To answer your first question, we get the arg_max()
because we want to average the concepts (either attributes or objects) with more than 1 token into a single token embedding. This allows us to easily replace them in csp.py
.
You are right about the second question. We are only optimizing the soft embeddings and nothing else. Our paper is introducing a new way soft prompting method where we only fine-tune the embeddings.
Hope this helps!
Hi, Thank you for great work. I want to ask in csp_init function in csp.py file, you are assigning mean of orig_token_embedding to soft_embedding. Here you are taking the argmax().
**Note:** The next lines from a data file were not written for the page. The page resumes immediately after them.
(* ===== verification/Enrich.v ===== *)
(** * Enrichment of flows (src/pkg/cat/jchf.go, doEnrichments)

    Internal addresses, geography, AS numbers, the application of a port, host names, the
    trace of a synthetic test, stitching and metric definitions, message by message, and the
    outside enricher at the end.  The databases of MaxMind, the DNS resolver, the decoding of
    JSON and the outside enricher are arguments.  [getHar] fills a field that is not part of
    the record here, so a HAR path changes nothing. *)
From S2P Require Import Prelude GoIO GoNet IC KT RingBuffer Stitch GoFloat Customs KM Rule.

Definition PrivateIP : string := "Private IP".

(** What [json.Unmarshal] puts into an [interface{}]; the fields of an object are listed in
    the order Go ranges over them. *)
Inductive Json :=
| JString (s : string)
| JNumber (f : float64)
| JObject (fields : list (string * Json))
| JArray (l : list Json)
| JBool (b : bool)
| JNull.

(** ** What enrichment may change *)

(** The record without geography, AS numbers and custom fields. *)
Definition traffic (msg : JCHF) : JCHF :=
  set_SrcGeo "" (set_DstGeo "" (set_SrcAs 0 (set_DstAs 0
  (set_CustomStr None (set_CustomInt None (set_CustomBigInt None (set_CustomFloat None msg))))))).

#[export] Instance traffic_forgets : Forgets traffic.
Proof. split; intros; by destruct msg. Qed.

Section Enrichment.
  Context {T : Type} `{PrefixTree T} (rule : RuleSet (T := T)) (Services : gmap (Z * Z) string).
  Context (geo : option (IP -> option string)) (asn : option (IP -> option (Z * string))).
  Context (resolver : option (string -> string)) (Unmarshal : string -> option (list Json)).
  Context (km : option KMMapper) (range_dims : gmap string KMDimension -> list KMDimension)
    (range_mets : gmap string KMMetric -> list KMMetric).
  Context (PROTO_NUMS : gmap string Z).

(** Internal addresses get special handling. *)
Definition enrich_internal (msg : JCHF) : outcome (JCHF * (bool * bool)) :=
  let setSip := IsInternal rule (ParseIP (SrcAddr msg)) (SrcAs msg) in
  let setDip := IsInternal rule (ParseIP (DstAddr msg)) (DstAs msg) in
  msg ← (if setSip then put_CustomStr "src_as_name" PrivateIP (set_SrcGeo PrivateIP msg) else Ok msg);
  msg ← (if setDip then put_CustomStr "dst_as_name" PrivateIP (set_DstGeo PrivateIP msg) else Ok msg);
  Ok (msg, (setSip, setDip)).

Definition is_nil (ip : IP) : bool := match ip with [] => true | _ => false end.

Definition enrich_geo (sip dip : IP) (set : bool * bool) (msg : JCHF) : JCHF :=
  match geo with
  | None => msg
  | Some search =>
      let msg := if negb (is_nil sip) && negb set.1
                 then match search sip with Some g => set_SrcGeo g msg | None => msg end else msg in
      if negb (is_nil dip) && negb set.2
      then match search dip with Some g => set_DstGeo g msg | None => msg end else msg
  end.

Definition enrich_asn (sip dip : IP) (set : bool * bool) (msg : JCHF) : outcome JCHF :=
  match asn with
  | None => Ok msg
  | Some search =>
      msg ← (if negb (is_nil sip) && negb set.1
             then match search sip with
                  | Some (a, name) => put_CustomStr "src_as_name" name (set_SrcAs a msg)
                  | None => Ok msg
                  end else Ok msg);
      if negb (is_nil dip) && negb set.2
      then match search dip with
           | Some (a, name) => put_CustomStr "dst_as_name" name (set_DstAs a msg)
           | None => Ok msg
           end else Ok msg
  end.

(** The lower port is taken for the service's. *)
Definition enrich_application (sip dip : IP) (msg : JCHF) : outcome JCHF :=
  if String.eqb (gomap_get "" (CustomStr msg) "application") "" then
    let proto := default 0 (PROTO_NUMS !! Protocol msg) in
    let found :=
      if (0 <? L4SrcPort msg) && (L4SrcPort msg <? L4DstPort msg)
      then GetService Services rule sip (L4SrcPort msg) proto
      else GetService Services rule dip (L4DstPort msg) proto in
    match found with
    | Some app => put_CustomStr "application" app msg
    | None => Ok msg
    end
  else Ok msg.

Definition enrich_hosts (msg : JCHF) : outcome JCHF :=
  match resolver with
  | None => Ok msg
  | Some resolve =>
      msg ← put_CustomStr "src_host" (resolve (SrcAddr msg)) msg;
      put_CustomStr "dst_host" (resolve (DstAddr msg)) msg
  end.

(** A number of JSON is always a [float64], so the integer cases of the switch never apply. *)
Definition trace_field (msg : JCHF) (kv : string * Json) : outcome JCHF :=
  match kv.2 with
  | JString tv => put_CustomStr kv.1 tv msg
  | JNumber tv => put_CustomBigInt kv.1 (int64_of_float tv) msg
  | _ => Ok msg
  end.

Definition enrich_trace (msg : JCHF) : outcome JCHF :=
  if String.eqb (EventType msg) KENTIK_EVENT_SYNTH then
    match gomap_find (CustomStr msg) "error_cause/trace_route" with
    | Some rawStr =>
        if String.eqb rawStr "" then Ok msg
        else match Unmarshal rawStr with
             | Some (JObject sd :: _) =>
                 msg ← fold_out trace_field msg sd;
                 Ok (del_CustomStr "error_cause/trace_route" msg)
             | _ => Ok msg
             end
    | None => Ok msg
    end
  else Ok msg.

Definition enrich_stitch (stitcher : option Stitcher) (msg : JCHF) :
    outcome (JCHF * option Stitcher) :=
  match stitcher with
  | None => Ok (msg, None)
  | Some s => '(_, msg, s) ← Stitch s msg; Ok (msg, Some s)
  end.

Definition enrich_km (msg : JCHF) : outcome JCHF :=
  let id := gomap_get 0 (CustomBigInt msg) "km_measurement_id" in
  if id =? 0 then Ok msg else Enrich range_dims range_mets km id msg.

(** The body of the loop. *)
Definition enrich_msg (stitcher : option Stitcher) (msg : JCHF) :
    outcome (JCHF * option Stitcher) :=
  let sip := ParseIP (SrcAddr msg) in
  let dip := ParseIP (DstAddr msg) in
  '(msg, set) ← enrich_internal msg;
  msg ← enrich_asn sip dip set (enrich_geo sip dip set msg);
  msg ← enrich_application sip dip msg;
  msg ← enrich_hosts msg;
  msg ← enrich_trace msg;
  '(msg, stitcher) ← enrich_stitch stitcher msg;
  msg ← enrich_km msg;
  Ok (msg, stitcher).

Fixpoint enrich_msgs (stitcher : option Stitcher) (msgs : list JCHF) :
    outcome (list JCHF * option Stitcher) :=
  match msgs with
  | [] => Ok ([], stitcher)
  | msg :: msgs' =>
      '(msg, stitcher) ← enrich_msg stitcher msg;
      '(msgs', stitcher) ← enrich_msgs stitcher msgs';
      Ok (msg :: msgs', stitcher)
  end.

(** [enricher] is the outside service; on an error the messages stay as they are. *)
Definition doEnrichments (enricher : option (list JCHF -> option (list JCHF)))
    (stitcher : option Stitcher) (msgs : list JCHF) : outcome (list JCHF * option Stitcher) :=
  '(msgs, stitcher) ← enrich_msgs stitcher msgs;
  match enricher with
  | Some call => Ok (default msgs (call msgs), stitcher)
  | None => Ok (msgs, stitcher)
  end.

(** ** No panic *)

Section Total.
  Context (m0 : JCHF).

Abbreviation like := (like traffic m0).
Abbreviation gentle := (gentle traffic m0).

Lemma gentle_internal msg : like msg ->
  exists msg' set, enrich_internal msg = Ok (msg', set) /\ like msg'.
Proof using Type.
  intros Hl. unfold enrich_internal.
  assert (forall b, gentle (if b : bool
    then put_CustomStr "src_as_name" PrivateIP (set_SrcGeo PrivateIP msg) else Ok msg)) as H1
    by (intros; gentle).
  destruct (H1 (IsInternal rule (ParseIP (SrcAddr msg)) (SrcAs msg))) as (m1 & -> & Hm1).
  assert (forall b, gentle (if b : bool
    then put_CustomStr "dst_as_name" PrivateIP (set_DstGeo PrivateIP m1) else Ok m1)) as H2
    by (intros; gentle).
  cbn [mbind outcome_bind].
  destruct (H2 (IsInternal rule (ParseIP (DstAddr msg)) (DstAs msg))) as (m2 & -> & Hm2).
  cbn [mbind outcome_bind]. eauto.
Qed.

Lemma like_geo sip dip set msg : like msg -> like (enrich_geo sip dip set msg).
Proof using Type.
  intros Hl. unfold enrich_geo. destruct geo as [search|]; [|done].
  assert (like (if negb (is_nil sip) && negb set.1
    then match search sip with Some g => set_SrcGeo g msg | None => msg end else msg)) as H1.
  { destruct (_ && _); [|done]. destruct (search sip); eauto with gentle. }
  destruct (negb (is_nil dip) && _); [|done]. destruct (search dip); eauto with gentle.
Qed.

Lemma gentle_asn sip dip set msg : like msg -> gentle (enrich_asn sip dip set msg).
Proof using Type. intros Hl. unfold enrich_asn. gentle. Qed.
Lemma gentle_application sip dip msg : like msg -> gentle (enrich_application sip dip msg).
Proof using Type. intros Hl. unfold enrich_application. cbv zeta. gentle. Qed.
Lemma gentle_hosts msg : like msg -> gentle (enrich_hosts msg).
Proof using Type. intros Hl. unfold enrich_hosts. gentle. Qed.

Lemma gentle_trace msg : like msg -> gentle (enrich_trace msg).
Proof using Type.
  intros Hl. unfold enrich_trace. gentle.
  apply gentle_fold; [|done]. intros x msg' Hl'. unfold trace_field. gentle.
Qed.

Lemma gentle_km msg : like msg -> gentle (enrich_km msg).
Proof using Type.
  intros Hl. unfold enrich_km, Enrich. gentle.
  - apply gentle_fold; [|done]. intros x msg' Hl'. unfold enrich_dim. gentle.
  - apply gentle_fold; [|done]. intros x msg' Hl'. unfold enrich_met. gentle.
Qed.

Lemma gentle_stitch st msg :
  like msg -> (forall s, st = Some s -> inv s) ->
  exists msg' st', enrich_stitch st msg = Ok (msg', st') /\ like msg' /\
    (forall s, st' = Some s -> inv s).
Proof using Type.
  intros Hl Hi. unfold enrich_stitch. destruct st as [s|]; [|by eauto].
  specialize (Hi s (reflexivity _)). destruct Hl as [[] Ht].
  assert (Stitch.has_maps msg) as Hm by done.
  destruct (Stitch_op s msg Hi Hm) as (ok & msg' & s' & Hs & _ & Hi' & _). rewrite Hs.
  cbn [mbind outcome_bind]. exists msg', (Some s'). split; [done|]. split; [|by intros ? [= <-]].
  pose proof (Stitch_step s msg Hi Hm) as Hstep.
  destruct (find s (GetKey msg)) as [nm|].
  - rewrite Hs in Hstep. injection Hstep as _ Hp _. subst msg'. unfold paired.
    destruct Hm as [[mi Hmi] [mb Hmb]]. rewrite Hmi, Hmb. cbn [fmap option_fmap option_map].
    apply like_set_CustomInt; [apply _|].
    apply like_set_CustomBigInt; [apply _|]. split; [by constructor|done].
  - destruct Hstep as (s'' & _ & Hstep). rewrite Hs in Hstep. injection Hstep as _ <- _.
    split; [by constructor|done].
Qed.
End Total.

Lemma enrich_msg_total st msg :
  all_maps msg -> (forall s, st = Some s -> inv s) ->
  exists msg' st', enrich_msg st msg = Ok (msg', st') /\ like traffic msg msg' /\
    (forall s, st' = Some s -> inv s).
Proof using Type.
  intros Hm Hi. assert (like traffic msg msg) as Hl by done. unfold enrich_msg.
  destruct (gentle_internal msg msg Hl) as (m1 & set & -> & H1). cbn [mbind outcome_bind].
  destruct (gentle_asn msg (ParseIP (SrcAddr msg)) (ParseIP (DstAddr msg)) set _
    (like_geo msg (ParseIP (SrcAddr msg)) (ParseIP (DstAddr msg)) set m1 H1)) as (m2 & -> & H2).
  cbn [mbind outcome_bind].
  destruct (gentle_application msg (ParseIP (SrcAddr msg)) (ParseIP (DstAddr msg)) m2 H2)
    as (m3 & -> & H3). cbn [mbind outcome_bind].
  destruct (gentle_hosts msg m3 H3) as (m4 & -> & H4). cbn [mbind outcome_bind].
  destruct (gentle_trace msg m4 H4) as (m5 & -> & H5). cbn [mbind outcome_bind].
  destruct (gentle_stitch msg st m5 H5 Hi) as (m6 & st' & -> & H6 & Hi'). cbn [mbind outcome_bind].
  destruct (gentle_km msg m6 H6) as (m7 & -> & H7). cbn [mbind outcome_bind]. eauto 10.
Qed.

Lemma enrich_msgs_total st msgs :
  Forall all_maps msgs -> (forall s, st = Some s -> inv s) ->
  exists msgs' st', enrich_msgs st msgs = Ok (msgs', st') /\ Forall2 (like traffic) msgs msgs' /\
    (forall s, st' = Some s -> inv s).
Proof using Type.
  intros Hm. revert st. induction Hm as [|msg msgs Hm _ IH]; intros st Hi.
  { exists [], st. done. }
  cbn [enrich_msgs]. destruct (enrich_msg_total st msg Hm Hi) as (msg' & st1 & -> & Hl & Hi1).
  cbn [mbind outcome_bind]. destruct (IH st1 Hi1) as (msgs' & st2 & -> & Hls & Hi2).
  cbn [mbind outcome_bind]. exists (msg' :: msgs'), st2. split; [done|]. by split; [constructor|].
Qed.
(** C18: Enrichment never panics on records whose four maps are made: it returns one record per
    message, in order, each with its maps and with everything but geography, AS numbers and
    custom fields as it came; the stitcher stays well formed.  The outside service then answers
    with its own records, and an error of it keeps these. *)
Theorem doEnrichments_total enricher st msgs :
  Forall all_maps msgs -> (forall s, st = Some s -> inv s) ->
  exists msgs' st',
    doEnrichments enricher st msgs =
      Ok (match enricher with Some call => default msgs' (call msgs') | None => msgs' end, st') /\
    Forall2 (fun msg msg' => all_maps msg' /\ traffic msg' = traffic msg) msgs msgs' /\
    (forall s, st' = Some s -> inv s).
Proof using Type.
  intros Hm Hi. destruct (enrich_msgs_total st msgs Hm Hi) as (msgs' & st' & He & Hl & Hi').
  exists msgs', st'. unfold doEnrichments. rewrite He. by destruct enricher.
Qed.
End Enrichment.

(** A probe of a synthetic test, towards a private address, with a trace. *)
Definition sample_probe : JCHF :=
  set_SrcAddr "8.8.8.8" (set_DstAddr "10.2.1.2" (set_L4SrcPort 443 (set_L4DstPort 50000
  (set_Protocol "TCP" (set_EventType KENTIK_EVENT_SYNTH
  (set_CustomStr (Some {["error_cause/trace_route" := "[...]"]}) (SetMap NewJCHF))))))).

Definition sample_enrich (enricher : option (list JCHF -> option (list JCHF)))
    (st : option Stitcher) (msgs : list JCHF) : outcome (list JCHF * option Stitcher) :=
  doEnrichments (NewRuleSet (T := list (network * Z)) cidr [])
    {[(443, 6) := "https"]} None (Some (fun _ => Some (64500, "example")))
    (Some (fun a => "host-" +:+ a))
    (fun _ => Some [JObject [("hops", JNumber (float64_of 7)); ("kind", JString "icmp")]])
    None (fun m => map snd (map_to_list m)) (fun m => map snd (map_to_list m))
    {["TCP" := 6]} enricher st msgs.

Lemma doEnrichments_total_witness :
  exists msg st', sample_enrich (Some (fun _ => None)) None [sample_probe] = Ok ([msg], st') /\
    CustomStr msg = Some (list_to_map [("application", "https"); ("kind", "icmp");
      ("src_as_name", "example"); ("dst_as_name", PrivateIP);
      ("src_host", "host-8.8.8.8"); ("dst_host", "host-10.2.1.2")]) /\
    (SrcAs msg, DstGeo msg, gomap_get 0 (CustomBigInt msg) "hops") = (64500, PrivateIP, 7) /\
    SrcAddr msg = "8.8.8.8".
Proof.
  assert (Forall all_maps [sample_probe]) as Hm.
  { constructor; [|constructor]. split; by eexists. }
  destruct (doEnrichments_total (NewRuleSet (T := list (network * Z)) cidr [])
    {[(443, 6) := "https"]} None (Some (fun _ => Some (64500, "example")))
    (Some (fun a => "host-" +:+ a))
    (fun _ => Some [JObject [("hops", JNumber (float64_of 7)); ("kind", JString "icmp")]])
    None (fun m => map snd (map_to_list m)) (fun m => map snd (map_to_list m))
    {["TCP" := 6]} (Some (fun _ => None)) None [sample_probe] Hm)
    as (msgs' & st' & He & Hl & _); [done|].
  inversion Hl as [|? msg' ? l' [_ Ht] Hl']. inversion Hl'. subst. exists msg', st'.
  split; [exact He|]. vm_compute in He. injection He as <- <-.
  split_and!; vm_compute; reflexivity.
Defined.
In most cases the arg_max() is 2 so rep[1:eos_idx, :] is [1, 768]. So I want to know if this [1, 768] is representing your whole composition pair i.e. (attribute and object)? Some rep[1:eos_idx, :] are [2, 768] and one has [3, 768]. So are these representing the composition pair embeddings? If yes then why most has the shape [1, 768] and only few has shape [2, 768]? My second question is from your optimizer, it appears that you are only optimizing and back-propagating the loss to these soft-embeddings only and nothing from the Clip is being updated or trained? Am I right? Can you please guide me on both of these questions?